Friday, 22 de November de 2024 ISSN 1519-7670 - Ano 24 - nº 1315

A mídia eufemista

Bandidos geralmente atiram na cabeça, no peito e na barriga de suas vítimas, preferencialmente, com a clara intenção de matar. Ultimamente, pelo que leio nos jornais, eles passaram a ‘efetuar disparos’ no ‘crânio’, no ‘tórax’ e no ‘abdômen’ de suas vítimas. Que nem morrem mais: ou ‘falecem’ ou ‘entram em óbito’, segundo dizem os PMs que dão essa trágica informação aos repórteres. E tratam de passar a novidade rapidamente aos seus ávidos ouvintes, leitores e telespectadores.


Sumiram do noticiário, em questão de poucos anos, os parentes das vítimas, substituídos por alguns ‘familiares’, que devem ser pessoas de rostos conhecidos, mas não propriamente parentes, pois estes foram definitivamente sepultados no linguajar do jornalismo ‘muderno’. Ninguém mais faz nada, ‘realiza’ simplesmente. Tadinho do verbo ‘fazer’, vinha cumprindo tão bem o seu papel, mas, infelizmente, todos se cansaram dele.

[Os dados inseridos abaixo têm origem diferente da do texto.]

Lemma encodeTBCD_digits s :
  digits s ->
  encodeTBCD s =
    let l := string_bytes s in
    if decide (length l mod 2 = 0)%nat then pack l
    else or_at (length (pack l) - 1) 0xF0 (pack l).
Proof.
  intros Hs. unfold encodeTBCD, range_string. cbv zeta.
  rewrite utf8_range_ascii.
  2: { eapply Forall_impl; [exact Hs|]. unfold is_digit. simpl. lia. }
  assert (String.length s = length (string_bytes s)) as ->.
  { unfold string_bytes. rewrite length_fmap. clear Hs. induction s; simpl; congruence. }
  by rewrite (encodeTBCD_loop_pack (string_bytes s) [] :
    encodeTBCD_loop (enumerate 0 (string_bytes s))
      (replicate ((length (string_bytes s) + 1) / 2) 0) = pack (string_bytes s)).
Qed.

Lemma digit_nibble c : is_digit c -> in_u 4 (u8 (c - 48)) /\ u8 (48 + u8 (c - 48)) = c
  /\ u8 (c - 48) <> 15.
Proof.
  unfold is_digit, in_u, uN. intros. change (2 ^ 8) with 256. change (2 ^ 4) with 16.
  rewrite (Z.mod_small (c - 48)), Z.mod_small by lia. lia.
Qed.

Lemma decodeTBCD_pack l :
  Forall is_digit l ->
  decodeTBCD_bytes
    (if decide (length l mod 2 = 0)%nat then pack l
     else or_at (length (pack l) - 1) 0xF0 (pack l)) = l.
Proof.
  induction l as [|a|a b l IH] using pair_ind; intros Hl; [done|..].
  - apply Forall_cons in Hl as [(Ha & Hc & _)%digit_nibble _].
    destruct (nibbles (u8 (a - 48)) 15) as (_ & Hlo & Hhi); [done|done|].
    change (u8 (15 ≪ 4)) with 0xF0 in *.
    rewrite decide_False by done. simpl. by rewrite Hlo, Hhi, Hc.
  - apply Forall_cons in Hl as [(Ha & Hca & _)%digit_nibble Hl].
    apply Forall_cons in Hl as [(Hb & Hcb & Hb15)%digit_nibble Hl].
    destruct (nibbles (u8 (a - 48)) (u8 (b - 48))) as (_ & Hlo & Hhi); [done..|].
    specialize (IH Hl). simpl length.
    assert (S (S (length l)) mod 2 = length l mod 2)%nat as ->.
    { replace (S (S (length l))) with (length l + 1 * 2)%nat by lia.
      by rewrite Nat.Div0.mod_add. }
    assert (decodeTBCD_bytes (Z.lor (u8 (a - 48)) (u8 (u8 (b - 48) ≪ 4)) ::
      (if decide (length l mod 2 = 0)%nat then pack l
       else or_at (length (pack l) - 1) 0xF0 (pack l))) = a :: b :: l) as Hd.
    { cbn [decodeTBCD_bytes]. rewrite Hlo, Hhi, IH.
      destruct (Z.eqb_spec (u8 (b - 48)) 15); [done|]. by rewrite Hca, Hcb. }
    case_decide; [exact Hd|]. simpl pack. simpl length. cbn [Nat.sub].
    destruct (pack l) as [|v p] eqn:E.
    2: { replace (length (v :: p) - 1)%nat with (length p) in Hd by (simpl; lia).
         exact Hd. }
    exfalso. assert (length (pack l) = O) as Hp by by rewrite E.
    rewrite length_pack in Hp. destruct l as [|x l]; [done|].
    simpl length in Hp. apply Nat.div_small_iff in Hp; lia.
Qed.
(* ===== verification/Gtpv2Message.v ===== *)
(** * GTPv2-C message header and framing ([internal/gtpv2/message/message.go])

    Message types and their request/response pairing, the two header layouts,
    whole messages, piggybacking, and the splitter of a UDP payload into
    messages.  [ParseHeader] returns the header and the body bounded by the
    declared length; the header it returns next to [ErrInvalidLength] is carried
    by that error. *)

From S2P Require Import Prelude GoLib Gtpv2Ie.

(** ** Message types *)

Definition MsgTypeEchoRequest := 1.
Definition MsgTypeEchoResponse := 2.
Definition MsgTypeVersionNotSupported := 3.
Definition MsgTypeCreateSessionRequest := 32.
Definition MsgTypeCreateSessionResponse := 33.
Definition MsgTypeModifyBearerRequest := 34.
Definition MsgTypeModifyBearerResponse := 35.
Definition MsgTypeDeleteSessionRequest := 36.
Definition MsgTypeDeleteSessionResponse := 37.
Definition MsgTypeModifyBearerCommand := 64.
Definition MsgTypeModifyBearerFailureIndication := 65.
Definition MsgTypeDeleteBearerCommand := 66.
Definition MsgTypeDeleteBearerFailureIndication := 67.
Definition MsgTypeDownlinkDataNotificationFailureIndication := 70.
Definition MsgTypeStopPagingIndication := 73.
Definition MsgTypeCreateBearerRequest := 95.
Definition MsgTypeCreateBearerResponse := 96.
Definition MsgTypeUpdateBearerRequest := 97.
Definition MsgTypeUpdateBearerResponse := 98.
Definition MsgTypeDeleteBearerRequest := 99.
Definition MsgTypeDeleteBearerResponse := 100.
Definition MsgTypeReleaseAccessBearersRequest := 170.
Definition MsgTypeReleaseAccessBearersResponse := 171.
Definition MsgTypeDownlinkDataNotification := 176.
Definition MsgTypeDownlinkDataNotificationAck := 177.

(** [(0, false)] is [None]. *)
Definition ResponseTypeFor (reqType : Z) : option Z :=
  if reqType =? MsgTypeEchoRequest then Some MsgTypeEchoResponse
  else if reqType =? MsgTypeCreateSessionRequest then Some MsgTypeCreateSessionResponse
  else if reqType =? MsgTypeModifyBearerRequest then Some MsgTypeModifyBearerResponse
  else if reqType =? MsgTypeDeleteSessionRequest then Some MsgTypeDeleteSessionResponse
  else if reqType =? MsgTypeCreateBearerRequest then Some MsgTypeCreateBearerResponse
  else if reqType =? MsgTypeUpdateBearerRequest then Some MsgTypeUpdateBearerResponse
  else if reqType =? MsgTypeDeleteBearerRequest then Some MsgTypeDeleteBearerResponse
  else if reqType =? MsgTypeReleaseAccessBearersRequest
  then Some MsgTypeReleaseAccessBearersResponse
  else if reqType =? MsgTypeDownlinkDataNotification
  then Some MsgTypeDownlinkDataNotificationAck
  else None.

Ninguém discute este ou aquele assunto, mas ‘sobre’ este ou aquele assunto. Ou ‘a respeito de’, como se diz nas dublagens dos filmes do TV, hoje assimiladas pelas novelas e irremediavelmente condenadas ao sucesso. Aliás (já substituído por ‘inclusive’), ninguém pede socorro nas situações de aflição, pede-se que alguém as ajude. Já disse aqui em casa mais de uma vez: não pretendo socorrer quem diz ‘alguém me ajude, por favor’, como se diz nos filmes dublados. Só ajudo se gritar ‘socorro’. E bem alto. Não sei como viver numa sociedade que não dá nome correto às coisas, numa sociedade em que o eufemismo prevalece sobre a informação.


Um inglês que envergonha a Inglaterra


A quantos me queixo das mudanças ouço que não devo resistir a essa tal modernidade e que a língua tem um dinamismo natural. Hoje se diz de uma forma, amanhã, de outra. Claro, eu estudei lingüística, mas não me convenci. À noite, geralmente, depois do bombardeio midiático de esquisitices, fico pensando por que a mídia eletrônica, por exemplo, que alcança 40 milhões de pessoas simultaneamente com apenas um jornal noturno, não contrata um profissional que saiba escrever em português. Em vez disso, põe lá na maquininha de fazer títulos um estagiário que, embora começando a carreira, fala inglês corretamente (o que lhe foi exigido na prova de ingresso), mas que nada lê em português.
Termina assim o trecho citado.